Creation Date 1750-90
Description Presenting a stunning and highly important piece of North American Historic furniture, namely, an 18th century Mexican Bargueno style chest on stand.

This is one of the most intruiging pieces we have seen in years !!
Made of pine, maple and walnut this piece is based upon the Spanish Bargueno (Vargueno) chest style.

It consists of a chest made of pine, maple and walnut on a solid pine stand.

The chest has 2 decorated doors to the front that are Gothic in style with various panels. The 2 front doors open outwards to reveal a very plain interior set of pine drawers in various sizes with walnut knobs. 11 drawers in total with one larger square one in the center.

Each side of the chest are two wrought iron (unmistakably 18th century) handles.

The lock is also unmistakably 18th century and appears to be very similar to Spanish locks of the day.

The hinges are later replacements (most likely late 20th century judging by the screws).

The two lever latches on the interior of the left door are more likely early 20th century, circa 1910.

The pine base or stand has a heavily carved front board (in the Spanish style of carving) and has all the signs of genuine ageing. It is constructed with wooden pegs and the leg supports show signs of hundreds of years of rubbing and wear. Also, the wood in parts exhibits signs of petrification which one would expect to see with a REALLY OLD piece of pine furniture.

We are of the opinion that this piece was not made in spain, but in colonial spanish america. We also believe that it could even possibly have been made in texas during spanish occupation.

The reasons for our conclusion are: (1) the materials used are not those that one would expect to see on Spanish pieces. Mostly they used oak and the Bargueno’s tended to be highly decorative on the interior when the doors were open. They often were heavily inlaid with bone and ivory. This is replicated in early Mexican pieces (2) this one has a much more rustic or provincial feel to it and the woods used are the one’s that would have been available here in Texas or further West. (3) there is a very ‘Hacienda Ranch’ type feel and look to this piece.

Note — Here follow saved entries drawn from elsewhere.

#[export] Instance setup_inv_holds : Invariant (C := setup_wizard) any setup_inv.
Proof.
  split.
  - split; cbn; [unfold n_groups; lia|done..|constructor].
  - intros e s q Hi [Ho|[]]. by apply setup_event_ok.
  - intros r a s q1 q2 _ [H1 H2 H3 H4]. rewrite blocked_middle in H2.
    change (setup_inv (fst (setup_resume r a s)) (q1 ++ q2 ++ snd (setup_resume r a s))).
    rewrite app_assoc. apply Forall_app in H4 as [Hq1 Hq2]. inversion Hq2; subst.
    apply setup_resume_ok; try done. by apply Forall_app.
Qed.

Notation setup_world := (world setup_wizard).

(** The requests an offered event can issue. *)
Lemma setup_issues (w : setup_world) r :
  reachable any w → issues any w r → blocking r = true →
  blocked (w_flight w) = 0%nat ∨ ∃ t vs, WriteEnv t vs ∈ w_flight w ∧ ∃ g, r = RunTest g.
Proof.
  intros Hw Hi Hr. pose proof (invariant_holds (C := setup_wizard) any setup_inv w Hw) as [_ H2 _ _].
  apply issues_inv in Hi as [(e & [Ho|[]] & Hin)|(r' & a & Hf & Hin)].
  - left. apply setup_offers in Ho as [Hf [He|[Hb _]]].
    + change (r ∈ snd (setup_handle e (w_state w))) in Hin.
      destruct e; try done; by apply elem_of_nil in Hin.
    + by rewrite Hb in H2.
  - right. change (r ∈ snd (setup_resume r' a (w_state w))) in Hin.
    destruct r' as [|name co|t vs|g|u p| |]; destruct a; cbn in Hin;
      try destruct t; cbn in Hin; repeat case_match;
      first [by apply elem_of_nil in Hin | apply list_elem_of_singleton in Hin as ->];
      try discriminate Hr; eauto 10.
Qed.
(** [create_agent]: the checks, then the writes; a registry that refuses the entry takes the new
    profile back, a directory that cannot be filled does not. *)
Definition create_agent_on (spec : json) (d : disk) : (create_error + CreateAgentResult) * disk :=
  let template := dk_profiles d !! ("default" : jsstr) ≫= (λ files, files !! ("profile.yaml" : jsstr)) in
  match build_profile_doc template spec with
  | inl e => (inl e, d)
  | inr (id, template, doc, soul) =>
      if bool_decide (is_Some (dk_profiles d !! id)) then (inl ProfileExists, d)
      else match load_registry yaml_load (dk_registry d) with
      | inl e => (inl (RegistryUnread e), d)
      | inr entries =>
          if existsb (λ e, bool_decide (re_id e = id)) entries then (inl InRegistry, d)
          else match scaffold_profile_dir id (safe_dump template doc) soul d with
          | (Some e, d) => (inl e, d)
          | (None, d) =>
              match append_registry yaml_load (ft_registry os) (ft_swap os) (dk_registry d) id with
              | inl e => (inl (RegistryFails e), rmtree id d)
              | inr registry =>
                  (inr {| cr_id := id; cr_domain := pd_domain doc; cr_reports := pd_reports doc |},
                   {| dk_profiles := dk_profiles d; dk_registry := Some registry |})
              end
          end
      end
  end.
End create.

(** The status the route answers with (routes_agents_admin.py); an exception that is neither a
    [ValidationError] nor a [ConflictError] is an internal error. *)
Definition create_status (r : create_error + CreateAgentResult) : Z :=
  match r with
  | inr _ => 201
  | inl (ProfileExists | InRegistry) => 409
  | inl (NotIterable | NoTemplate | RegistryUnread _ | ScaffoldFails _ | RegistryFails _) => 500
  | inl _ => 400
  end.

(** ** Theorems: whatever is posted *)






(** Writing the files of an id touches its directory alone, and writes every file if it is not
    stopped. *)
Lemma put_file_frame id name text d :
  delete id (dk_profiles (put_file id name text d)) = delete id (dk_profiles d) ∧
  dk_registry (put_file id name text d) = dk_registry d.
Proof. split; [|done]. apply delete_alter_eq. Qed.

Lemma write_text_frame os id name text d :
  delete id (dk_profiles (write_text os id name text d).2) = delete id (dk_profiles d) ∧
  dk_registry (write_text os id name text d).2 = dk_registry d.
Proof.
  unfold write_text. destruct (ft_write os id name) as [[[part|] m]|];
    [apply put_file_frame|done|destruct (code_points text); apply put_file_frame].
Qed.

Lemma write_all_frame os id l d :
  delete id (dk_profiles (write_all os id l d).2) = delete id (dk_profiles d) ∧
  dk_registry (write_all os id l d).2 = dk_registry d.
Proof.
  revert d. induction l as [|[name text] l IH]; intros d; cbn; [done|].
  destruct (write_text_frame os id name text d) as [H1 H2].
  destruct (write_text os id name text d) as [[m|] d1]; [done|]. cbn in *.
  destruct (IH d1) as [H3 H4]. split; congruence.
Qed.

Lemma write_all_done os id l d d' files :
  write_all os id l d = (None, d') → dk_profiles d !! id = Some files →
  dk_profiles d' !! id = Some (list_to_map (rev l) ∪ files) ∧
  Forall (λ kv, is_Some (code_points kv.2)) l.
Proof.
  revert d files. induction l as [|[name text] l IH]; intros d files H Hf; cbn in H.
  { injection H as <-. rewrite Hf. split; [f_equal; symmetry; apply map_empty_union|constructor]. }
  unfold write_text in H. destruct (ft_write os id name) as [[[part|] m]|]; [done|done|].
  destruct (code_points text) eqn:Ec; [|done].
  apply (IH _ (<[name:=text]> files)) in H as [H Hl].
  2:{ cbn. by rewrite lookup_alter_eq, Hf. }
  rewrite H. split; [|by constructor]. f_equal. cbn [rev].
  rewrite (list_to_map_app (M := gmap jsstr) (rev l)), <- map_union_assoc. f_equal. cbn.
  by rewrite <- insert_union_l, map_empty_union.
Qed.

Lemma write_all_encodes id l d :
  Forall (λ kv, is_Some (code_points kv.2)) l → (write_all no_faults id l d).1 = None.
Proof.
  intros H. revert d. induction H as [|[name text] l [u Hu] _ IH]; intros d; cbn; [done|].
  unfold write_text. cbn in *. rewrite Hu. apply IH.
Qed.

Lemma profile_files_nodup text soul : NoDup (profile_files text soul).*1.
Proof. apply (bool_decide_unpack _). vm_compute. exact I. Qed.

(** What scaffolding leaves: nothing changed, or a part of the new directory, or all of it. *)
Lemma scaffold_spec os id text soul d :
  let '(r, d') := scaffold_profile_dir os id text soul d in
  dk_registry d' = dk_registry d ∧
  match r with
  | None => dk_profiles d !! id = None ∧
      dk_profiles d' = <[id := list_to_map (profile_files text soul)]> (dk_profiles d)
  | Some ProfileExists => d' = d
  | Some e => (∃ m, e = ScaffoldFails m) ∧ dk_profiles d !! id = None ∧
      delete id (dk_profiles d') = dk_profiles d
  end.
Proof.
  unfold scaffold_profile_dir. generalize (profile_files_nodup text soul).
  generalize (profile_files text soul). intros files Hnd.
  case_bool_decide as Hp; [done|]. apply eq_None_not_Some in Hp.
  destruct (ft_mkdir os id) as [m|].
  { split; [done|]. split; [by eexists|]. split; [done|]. by apply delete_id. }
  pose proof (write_all_frame os id files (with_profiles (insert id ∅) d)) as Hframe.
  destruct (write_all _ _ _ _) as [[m|] d'] eqn:E; destruct Hframe as [H1 H2]; cbn [snd] in *;
    (split; [done|]).
  - split; [by eexists|]. split; [done|]. rewrite H1. cbn. by rewrite delete_insert_eq, delete_id.
  - split; [done|]. apply (write_all_done _ _ _ _ _ ∅) in E as [E _]; [|apply lookup_insert_eq].
    apply map_eq. intros i. destruct (decide (i = id)) as [->|Hi].
    + rewrite E, lookup_insert_eq, map_union_empty. f_equal.
      symmetry. apply list_to_map_proper; [done|apply Permutation_rev].
    + apply (f_equal (lookup i)) in H1.
      rewrite !lookup_delete_ne in H1 by done. rewrite H1. cbn.
      by rewrite !lookup_insert_ne.
Qed.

With the piece being found here in Texas and being in the ownership of an avid Private Collector since the early 20th Century we think there is a reasonably good chance that this is a Texas piece and not further West like New Mexico.

From the construction and hardware we date this piece to circa 1750-1790.

If we are correct …… this dates this piece to prior to Texas Independence etc. thereby making it Hugely important and extremely, extremely rare!!

It could have been made and owned by an early Tejano Family!!!!

Alternative Title: bargueño

Vargueno, Spanish bargueño, wooden cabinet of mixed Spanish and Oriental origin that first appeared in Europe in the late Middle Ages and became a common article of furniture in the Spanish colonial empire from the late 16th century onward. Its major component is a chest with a drop front. The interior is divided into an intricate arrangement of drawers and recesses for holding jewels, documents, and other valuables. The drawers and recesses are often inlaid with ivory, silver, or gold and are occasionally stained in bright colours. The exterior is elaborately mounted at the corners and elsewhere in iron or silver, and the front is secured by a heavy padlock or conventional lock.

Originally, the base was another chest divided into two cupboards, but later versions usually stand on a support of baluster legs spanned by intricate arcading after French and Italian Renaissance prototypes. The design of the vargueno was later copied by practitioners of the revived Spanish Colonial style in the United States.